The majority of city council members, already angered by the state’s involvement, support her actions and say Detroit should never have entered into the consent agreement because the city charter forbids contracts with entities that are in default to the city.

Treasury Department Spokesman Terry Stanton told reporters on Monday that Crittendon needs to withdraw her lawsuit because it will dissolve the consent agreement and the state will divert all remaining revenue-sharing payments that the city is due to pay off its $80 million debt.

“If the lawsuit is not withdrawn, the original bonds cannot be refinanced, which would lead to the intercept (not suspension) of revenue sharing monies,” Mr. Stanton said.

Mayor Bing insists he cannot control Crittendon under the rules of the city’s charter, which the state disputes. Bing described this latest chapter of Detroit’s fiscal crisis as a “game of roulette” and appealed to the city council Monday to vote against the lawsuit, but they refused.

City Council President Charles Pugh said the state would be “irresponsible” if it refused the city the payments, causing it to run out of cash. The city attorney’s “opinion does not prevent the state from living up to its responsibilities,” Mr. Pugh said.

Snyder avoided appointing an emergency manager to take control of Detroit’s finances following a state commission report earlier this year that showed a budget deficit reaching $200 million and a looming emptying of cash reserves. At that time, Moody’s Investors Services issued two separate downgrades of the city’s tax credit rating.

On Tuesday, Fitch Ratings said it downgraded several areas in the city's bonds in response to the uncertainty of the city's finances and the possibility it might not make payments to its pension certificates.

The governor insisted he wanted to work with the city through the consent agreement, which conceded budgetary power to city officials but allowed the state to play a more supervisory role through a chief financial officer tasked to usher the city along to meet fiduciary guidelines outlined in the agreement terms. Detroit has already used $35 million of the $80 million to help pay its bills since April.

Jack Martin, the city’s new chief financial officer, said the city will run out of money June 15 but could make payroll for employees.

Vincent Hutchings, a political scientist at the University of Michigan in Ann Arbor, says the standoff is “unprecedented” in the state and is “emblematic of the political problems that are internal to Detroit.”

“The city seems to be in an impasse and not prepared to resolve this,” which Mr. Hutchings says will likely lead to the state taking control of the state’s finances through an emergency manager, who will have the power to cancel union contracts and strip locally elected leaders of authority.

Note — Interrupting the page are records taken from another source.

Lemma machine_fresh w : files w = ∅ -> machine_ok (empty_ledger []) (w, None).
Proof.
  intros Hw. cbn. split_and!; [|by apply guard_empty|].
  - intros p. cbn. split_and!; [apply NoDup_nil_2|constructor|apply NoDup_nil_2].
  - exists [], 0%nat. split; [|constructor]. apply j_fresh_law. cbn. by rewrite Hw, lookup_empty.
Qed.

(** C3. However often the process is killed, a write fails or power is lost,
    in whatever order messages are queued, sealed, received and deleted and
    the program is started again: a number is never given to two messages of
    a contact, no number of a contact is acknowledged as newly received a
    second time, and two envelopes for a contact that use the same key of
    the ratchet are the same bytes. The secrets and ids that are drawn are
    fresh, writes are not deferred, and the files of the contacts have
    different names. A message that was written to the history but not
    acknowledged, because the process died in between, may be written again
    when it is resent. *)
Theorem chat_uses_nothing_twice w0 evs :
  files w0 = ∅ -> Forall (event_ok contacts peer_of) evs -> NoDup (flat_map drawn_in evs) -> zlen evs < u64_max ->
  let outs := (run cfg keys secs_at me max_text anchor0 (w0, None) evs).2 in
  NoDup (numbers outs) /\
  (forall p b, Sent p b ∈ outs -> exists e, env_decode b = Ok e) /\
  (forall p b1 b2 e1 e2, Sent p b1 ∈ outs -> Sent p b2 ∈ outs -> env_decode b1 = Ok e1 -> env_decode b2 = Ok e2 -> env_key e1 = env_key e2 -> b1 = b2).
Proof.
  intros Hw Hevs Hnd Hl outs. destruct (run_sound evs (empty_ledger []) (w0, None) [] Hevs Hnd Hl (machine_fresh w0 Hw) ltac:(split; constructor)) as (L & Hm & [Hent Hnum]).
  fold outs in Hent, Hnum. cbn [app] in *. rewrite Forall_forall in Hent.
  assert (ledger_ok L) as Hok by (destruct (run cfg keys secs_at me max_text anchor0 (w0, None) evs) as [[w [c|]] o]; by destruct Hm).
  assert (forall p b, Sent p b ∈ outs -> exists e, e ∈ issued (acct L p) /\ b = env_encode e /\ env_decode b = Ok e) as Hs.
  { intros p b (e & He & ->)%Hent. destruct (Hok p) as (_ & Hall & _). rewrite Forall_forall in Hall. exists e. split_and!; [done|done|by apply Hall]. }
  split_and!; [done|intros p b Hin; destruct (Hs p b Hin) as (e & _ & _ & ?); by exists e|]. intros p b1 b2 e1 e2 H1 H2 D1 D2 Hkey.
  destruct (Hs p b1 H1) as (x1 & I1 & -> & X1). destruct (Hs p b2 H2) as (x2 & I2 & -> & X2). rewrite X1 in D1. rewrite X2 in D2. injection D1 as <-. injection D2 as <-.
  f_equal. destruct (Hok p) as (Hnd' & _). by eapply (nodup_image env_key).
Qed.

End Once.

(** ** An example *)

Module OnceDemo.
Import ChatToys.
Existing Instances chat_cipher chat_crypto chat_ratchet chat_keyed chat_coins.

Definition contacts : list bytes := [key 2; key 3].
Definition folder : bytes := lit "anchors/".
Definition hello : Message := mkMessage (no_id 8) 1 5 (lit "hello").
Definition wire : bytes := first_wire 3 1 hello.

(** A message is queued and sealed, one arrives; power is lost; both are tried
    again; the next call dies on the disk and is repeated. *)
Definition story : list Event :=
  [Do (OpStart 1000 0 0); Do (OpEnqueue (key 2) (lit "hi") 1000 (no_id 1) 10); Do (OpPrepare (no_id 1) (key 20) (key 21) (no_id 9) 20);
   Do (OpAccept (key 3) wire 1001 (key 22) (key 23) 30); Lose (fun _ => 0%nat); Do (OpStart 2000 0 40);
   Do (OpPrepare (no_id 1) (key 24) (key 25) (no_id 10) 50); Do (OpAccept (key 3) wire 2001 (key 26) (key 27) 60);
   Do (OpEnqueue (key 2) (lit "again") 2002 (no_id 2) 70); Do (OpStart 3000 0 80); Do (OpEnqueue (key 2) (lit "again") 3001 (no_id 3) 90);
   Do (OpFinish (no_id 1) Delivered None 3002 [] 100); Do (OpSweep 2000 [mkSummary (key 3) 1 1001]); Do (OpClose contacts)].

Definition fine (n : nat) : list Fate := replicate n Fine.
Definition disk0 (n k : nat) : World := mkWorld ∅ (fine n ++ [Dies k]).

Definition demo_run (w : World) : Machine * list Out :=
  run default_settings (mkKeys (Some [7; 7])) (fun _ => 0) (ident 1) 4096 (Some (new_anchor (Some folder))) (w, None) story.

Definition outs : list Out := (demo_run (disk0 50 3)).2.

Lemma contacts_apart p q : p ∈ contacts -> q ∈ contacts -> file_stem (key 1) p = file_stem (key 1) q -> p = q.
Proof.
  unfold contacts. intros [->|[->|[]%elem_of_nil]%elem_of_cons]%elem_of_cons [->|[->|[]%elem_of_nil]%elem_of_cons]%elem_of_cons E; done || by vm_compute in E.
Qed.

Lemma story_ok : Forall (event_ok contacts (fun _ => key 2)) story.
Proof.
  assert (key 2 ∈ contacts /\ key 3 ∈ contacts) as [H2 H3] by (unfold contacts; split; [by left|right; by left]).
  assert (bytes_ok wire) as Hw by (apply bytes_check; by vm_compute).
  unfold story. repeat (apply Forall_cons; split); [..|by apply Forall_nil]; cbn [event_ok op_ok]; repeat match goal with |- _ /\ _ => split end;
    first [done|by apply key_ok|by apply id_ok|apply text_check; by vm_compute].
Qed.

Lemma chat_uses_nothing_twice_witness :
  NoDup (flat_map drawn_in story) /\ numbers outs = [Given (key 2) 1; Got (key 3) 1; Given (key 2) 3] /\
  NoDup (numbers outs) /\ (forall p b, Sent p b ∈ outs -> exists e, env_decode b = Ok e).
Proof.
  assert (NoDup (flat_map drawn_in story)) as Hnd by (apply (bool_decide_unpack _); by vm_compute).
  destruct (chat_uses_nothing_twice chat_correct chat_total chat_hkdf chat_opens chat_coins_sized chat_sized chat_montgomery chat_fingerprint chat_keyed_sized
    [7; 7] default_settings (fun _ => 0) (ident 1) 4096 contacts (fun _ => key 2) (Some (Some folder)) (ident_ok 1 ltac:(lia)) (chat_stems _) eq_refl ltac:(done)
    ltac:(apply Forall_cons; split; [by apply key_ok|apply Forall_singleton; by apply key_ok])
    contacts_apart
    ltac:(intros dir [= <-]; apply (bool_decide_unpack _); by vm_compute) (disk0 50 3) story eq_refl story_ok Hnd ltac:(by vm_compute)) as (H1 & H2 & _).
  assert (numbers outs = [Given (key 2) 1; Got (key 3) 1; Given (key 2) 3]) as Ho by (by vm_compute).
  exact (conj Hnd (conj Ho (conj H1 H2))).
Defined.

End OnceDemo.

“If they don’t resolve this, it seems likely the state will step in with an outcome that neither side will find desirable,” he says.

Snyder said Tuesday that the lawsuit is “disrupting” the timetable established by the consent agreement and that if it is determined the state owes the city revenues, it will pay. However, he insisted the consent agreement remained valid and warned he would “take action” if city officials “fail to perform their part of the agreement or they have issues where they don’t perform.”

“It's an internal Detroit issue, largely, that they have real issues between the mayor, City Council, and the corporate counsel and I hope they resolve those,” he told reporters Tuesday.

Whatever action he takes, Snyder is not likely to face strong political consequences, Hutchings says.

“The elephant in the room is this is a very racially divided state,” Hutchings says. “A white Republican governor taking a firm hand to a black Democratic city is not likely going to lose support among white voters in Michigan. It’s not a loser for him, it’s a winner.”

A hearing on the lawsuit is scheduled Wednesday in Ingham County Circuit Court.